━━ DATA RECORDS
(** Outward calls, in the order a handler makes them. *)
Inductive Effect :=
| PreventDefault
| GetClipboardText
| HandleSubmit (files : list File) (message : str)
| UploadArtifactFile (title mimeType content : str) (session : option str)
    (description : option str)
| AddNotification (message : str) (kind : NotificationKind)
| SetSessionId (session : option str)
| ArtifactsRefetch
| ScrollToBottom
| SetTimeout (callback : Timer) (delay : nat)
| Navigate (to : str) (state : option str)
| NavigateReplaceClearState
| ConsoleError
| ClickFileInput
| ClearFileInputValue
| SetPreviewArtifact (artifact : str)
| OpenSidePanelTab (tab : str).

(** ** The handler monad *)

Inductive Res (A : Type) := Done (a : A) | Raised (e : Thrown).
Arguments Done {A} a.
Arguments Raised {A} e.

Definition M (A : Type) := State -> Res A * State * list Effect.

Definition ret {A} (a : A) : M A := fun s => (Done a, s, []).

Definition bind {A B} (m : M A) (k : A -> M B) : M B :=
  fun s =>
    match m s with
    | (Done a, s1, t1) =>
        match k a s1 with (r, s2, t2) => (r, s2, t1 ++ t2) end
    | (Raised e, s1, t1) => (Raised e, s1, t1)
    end.

Notation "x <- m ;; k" := (bind m (fun x => k))
  (at level 61, m at next level, right associativity).
Notation "m ;; k" := (bind m (fun _ => k))
  (at level 61, right associativity).

Definition skip : M unit := ret tt.

Definition emit (e : Effect) : M unit := fun s => (Done tt, s, [e]).
(** * CRM-AI-Agent: the conversation-to-deal handler, the reply generator
      and the channel router, embedded from [app/agent.py],
      [app/meta_router.py], [app/models.py] and [app/main.py]. *)

From Stdlib Require Import List ZArith NArith Bool Lia String Ascii.
Import ListNotations.

Set Implicit Arguments.
Set Warnings "-register-all".

Local Open Scope N_scope.
Local Open Scope list_scope.

(** ** Python strings

    A Python [str] is a sequence of Unicode code points; it is kept here as
    the list of its code points, so that U+2019 is one element (and not the
    three bytes of its UTF-8 form). *)

Definition codepoint := N.
Definition pystr := list codepoint.

(** An ASCII literal of the source, as a [pystr]. *)
Definition lit (s : string) : pystr :=
  map N_of_ascii (list_ascii_of_string s).

Notation "'py' s" := (lit s%string) (at level 9, s at level 0, only parsing).

Definition pystr_eqb (a b : pystr) : bool :=
  if list_eq_dec N.eq_dec a b then true else false.

(** Truthiness of a [str]: the empty string is falsy. *)
Definition str_truthy (s : pystr) : bool :=
  match s with [] => false | _ :: _ => true end.

(** [k in s] for two strings: [k] occurs in [s] as a contiguous run. *)
Fixpoint starts_with (k s : pystr) : bool :=
  match k, s with
  | [], _ => true
  | _ :: _, [] => false
  | a :: k', b :: s' => N.eqb a b && starts_with k' s'
  end.

Fixpoint str_in (k s : pystr) : bool :=
  starts_with k s ||
  match s with
  | [] => false
  | _ :: s' => str_in k s'
  end.

(** ** [app/agent.py]: [_sanitize_ascii] *)

Module Agent.
(** [self.cache[key] = entry] *)
Definition store {V W} (key : Z) (entry : CacheEntry.t V) : M (t V * W) unit :=
  fun s =>
    (Ok tt, ({| cache_time := cache_time (fst s);
                cache := <[key := entry]> (cache (fst s)) |}, snd s)).

(** [Cache.add_entry], with the parameters [self] and [value] *)
Definition add_entry {V W Args} `{Clock W} `{Hashing Args} (value : V) (args : Args)
  : M (t V * W) unit :=
  _ <- of_result (bind_args ["self"; "value"] args) ;;
  key <- of_result (hash args) ;;
  c <- self ;;
  entry <- CacheEntry.init value None (cache_time c) ;;
  store key entry.

(** [Cache.cached(function)]: the wrapped [cached_function], which has
    no named parameter of its own. The wrapped operation acts on the
    world outside the cache. *)
Definition cached {V W Args} `{Clock W} `{Hashing Args}
    (function : Args -> M W V) (args : Args) : M (t V * W) V :=
  entry <- get_entry args ;;
  match entry with
  | Some entry => ret (CacheEntry.value entry)
  | None =>
      value <- outside (function args) ;;
      _ <- add_entry value args ;;
      ret value
  end.
(** * frasco-eu-vat: EU VAT rates, VAT numbers and exchange rates

    A shallow embedding of [frasco_eu_vat.py]: the country table, the two
    process-wide caches, the four methods of [EUVATService] and the
    [should_charge_vat] policy of [EUVATFeature], followed by the
    properties of the specification that concern them.

    Conventions of the embedding.
    - Python [str] values are byte strings ([string]); [upper] and [lower]
      act on the ASCII letters.
    - Python [float] is IEEE 754 binary64 ([PrimFloat.float]).
    - A Python expression that can evaluate to [None], a [str] or a [bool]
      (the operands of [and], [or], [not]) is a [pyval].
    - A method is a function from the process state to an outcome and a
      new state; an exception keeps the state changes made before it.
    - Everything outside the process (the clock, the ECB feed, the TIC and
      VIES SOAP services) is a field of [World]. *)

From Stdlib Require Import Floats ZArith String Ascii List.
From stdpp Require Import base option gmap strings list fin_maps.

Local Open Scope string_scope.
Local Open Scope Z_scope.

(** ** Python values and truthiness *)

Inductive pyval : Type :=
| PNone
| PBool (b : bool)
| PStr (s : string).

(** [bool(v)]: [None], [False] and the empty string are falsy. *)
Definition truthy (v : pyval) : bool :=
  match v with
  | PNone => false
  | PBool b => b
  | PStr s => negb (String.eqb s "")
  end.

(** [a and b], [a or b], [not a]: the first two return an operand. *)
Definition py_and (a b : pyval) : pyval := if truthy a then b else a.
Definition py_or (a b : pyval) : pyval := if truthy a then a else b.
Definition py_not (a : pyval) : pyval := PBool (negb (truthy a)).

(** An optional string argument ([None] or a [str]) as a value. *)
Definition of_opt_str (o : option string) : pyval :=
  match o with
  | None => PNone
  | Some s => PStr s
  end.

(** [bool(x)] for a float: zero of either sign is falsy. *)
Definition float_truthy (x : float) : bool := negb (PrimFloat.eqb x 0%float).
━━━━
## WORK REQUEST
Reproduce exactly what is written in the listing above.

## ANSWER BELOW
(** Outward calls, in the order a handler makes them. *)
Inductive Effect :=
| PreventDefault
| GetClipboardText
| HandleSubmit (files : list File) (message : str)
| UploadArtifactFile (title mimeType content : str) (session : option str)
    (description : option str)
| AddNotification (message : str) (kind : NotificationKind)
| SetSessionId (session : option str)
| ArtifactsRefetch
| ScrollToBottom
| SetTimeout (callback : Timer) (delay : nat)
| Navigate (to : str) (state : option str)
| NavigateReplaceClearState
| ConsoleError
| ClickFileInput
| ClearFileInputValue
| SetPreviewArtifact (artifact : str)
| OpenSidePanelTab (tab : str).

(** ** The handler monad *)

Inductive Res (A : Type) := Done (a : A) | Raised (e : Thrown).
Arguments Done {A} a.
Arguments Raised {A} e.

Definition M (A : Type) := State -> Res A * State * list Effect.

Definition ret {A} (a : A) : M A := fun s => (Done a, s, []).

Definition bind {A B} (m : M A) (k : A -> M B) : M B :=
  fun s =>
    match m s with
    | (Done a, s1, t1) =>
        match k a s1 with (r, s2, t2) => (r, s2, t1 ++ t2) end
    | (Raised e, s1, t1) => (Raised e, s1, t1)
    end.

Notation "x <- m ;; k" := (bind m (fun x => k))
  (at level 61, m at next level, right associativity).
Notation "m ;; k" := (bind m (fun _ => k))
  (at level 61, right associativity).

Definition skip : M unit := ret tt.

Definition emit (e : Effect) : M unit := fun s => (Done tt, s, [e]).
(** * CRM-AI-Agent: the conversation-to-deal handler, the reply generator
      and the channel router, embedded from [app/agent.py],
      [app/meta_router.py], [app/models.py] and [app/main.py]. *)

From Stdlib Require Import List ZArith NArith Bool Lia String Ascii.
Import ListNotations.

Set Implicit Arguments.
Set Warnings "-register-all".

Local Open Scope N_scope.
Local Open Scope list_scope.

(** ** Python strings

    A Python [str] is a sequence of Unicode code points; it is kept here as
    the list of its code points, so that U+2019 is one element (and not the
    three bytes of its UTF-8 form). *)

Definition codepoint := N.
Definition pystr := list codepoint.

(** An ASCII literal of the source, as a [pystr]. *)
Definition lit (s : string) : pystr :=
  map N_of_ascii (list_ascii_of_string s).

Notation "'py' s" := (lit s%string) (at level 9, s at level 0, only parsing).

Definition pystr_eqb (a b : pystr) : bool :=
  if list_eq_dec N.eq_dec a b then true else false.

(** Truthiness of a [str]: the empty string is falsy. *)
Definition str_truthy (s : pystr) : bool :=
  match s with [] => false | _ :: _ => true end.

(** [k in s] for two strings: [k] occurs in [s] as a contiguous run. *)
Fixpoint starts_with (k s : pystr) : bool :=
  match k, s with
  | [], _ => true
  | _ :: _, [] => false
  | a :: k', b :: s' => N.eqb a b && starts_with k' s'
  end.

Fixpoint str_in (k s : pystr) : bool :=
  starts_with k s ||
  match s with
  | [] => false
  | _ :: s' => str_in k s'
  end.

(** ** [app/agent.py]: [_sanitize_ascii] *)

Module Agent.
(** [self.cache[key] = entry] *)
Definition store {V W} (key : Z) (entry : CacheEntry.t V) : M (t V * W) unit :=
  fun s =>
    (Ok tt, ({| cache_time := cache_time (fst s);
                cache := <[key := entry]> (cache (fst s)) |}, snd s)).

(** [Cache.add_entry], with the parameters [self] and [value] *)
Definition add_entry {V W Args} `{Clock W} `{Hashing Args} (value : V) (args : Args)
  : M (t V * W) unit :=
  _ <- of_result (bind_args ["self"; "value"] args) ;;
  key <- of_result (hash args) ;;
  c <- self ;;
  entry <- CacheEntry.init value None (cache_time c) ;;
  store key entry.

(** [Cache.cached(function)]: the wrapped [cached_function], which has
    no named parameter of its own. The wrapped operation acts on the
    world outside the cache. *)
Definition cached {V W Args} `{Clock W} `{Hashing Args}
    (function : Args -> M W V) (args : Args) : M (t V * W) V :=
  entry <- get_entry args ;;
  match entry with
  | Some entry => ret (CacheEntry.value entry)
  | None =>
      value <- outside (function args) ;;
      _ <- add_entry value args ;;
      ret value
  end.
(** * frasco-eu-vat: EU VAT rates, VAT numbers and exchange rates

    A shallow embedding of [frasco_eu_vat.py]: the country table, the two
    process-wide caches, the four methods of [EUVATService] and the
    [should_charge_vat] policy of [EUVATFeature], followed by the
    properties of the specification that concern them.

    Conventions of the embedding.
    - Python [str] values are byte strings ([string]); [upper] and [lower]
      act on the ASCII letters.
    - Python [float] is IEEE 754 binary64 ([PrimFloat.float]).
    - A Python expression that can evaluate to [None], a [str] or a [bool]
      (the operands of [and], [or], [not]) is a [pyval].
    - A method is a function from the process state to an outcome and a
      new state; an exception keeps the state changes made before it.
    - Everything outside the process (the clock, the ECB feed, the TIC and
      VIES SOAP services) is a field of [World]. *)

From Stdlib Require Import Floats ZArith String Ascii List.
From stdpp Require Import base option gmap strings list fin_maps.

Local Open Scope string_scope.
Local Open Scope Z_scope.

(** ** Python values and truthiness *)

Inductive pyval : Type :=
| PNone
| PBool (b : bool)
| PStr (s : string).

(** [bool(v)]: [None], [False] and the empty string are falsy. *)
Definition truthy (v : pyval) : bool :=
  match v with
  | PNone => false
  | PBool b => b
  | PStr s => negb (String.eqb s "")
  end.

(** [a and b], [a or b], [not a]: the first two return an operand. *)
Definition py_and (a b : pyval) : pyval := if truthy a then b else a.
Definition py_or (a b : pyval) : pyval := if truthy a then a else b.
Definition py_not (a : pyval) : pyval := PBool (negb (truthy a)).

(** An optional string argument ([None] or a [str]) as a value. *)
Definition of_opt_str (o : option string) : pyval :=
  match o with
  | None => PNone
  | Some s => PStr s
  end.

(** [bool(x)] for a float: zero of either sign is falsy. *)
Definition float_truthy (x : float) : bool := negb (PrimFloat.eqb x 0%float).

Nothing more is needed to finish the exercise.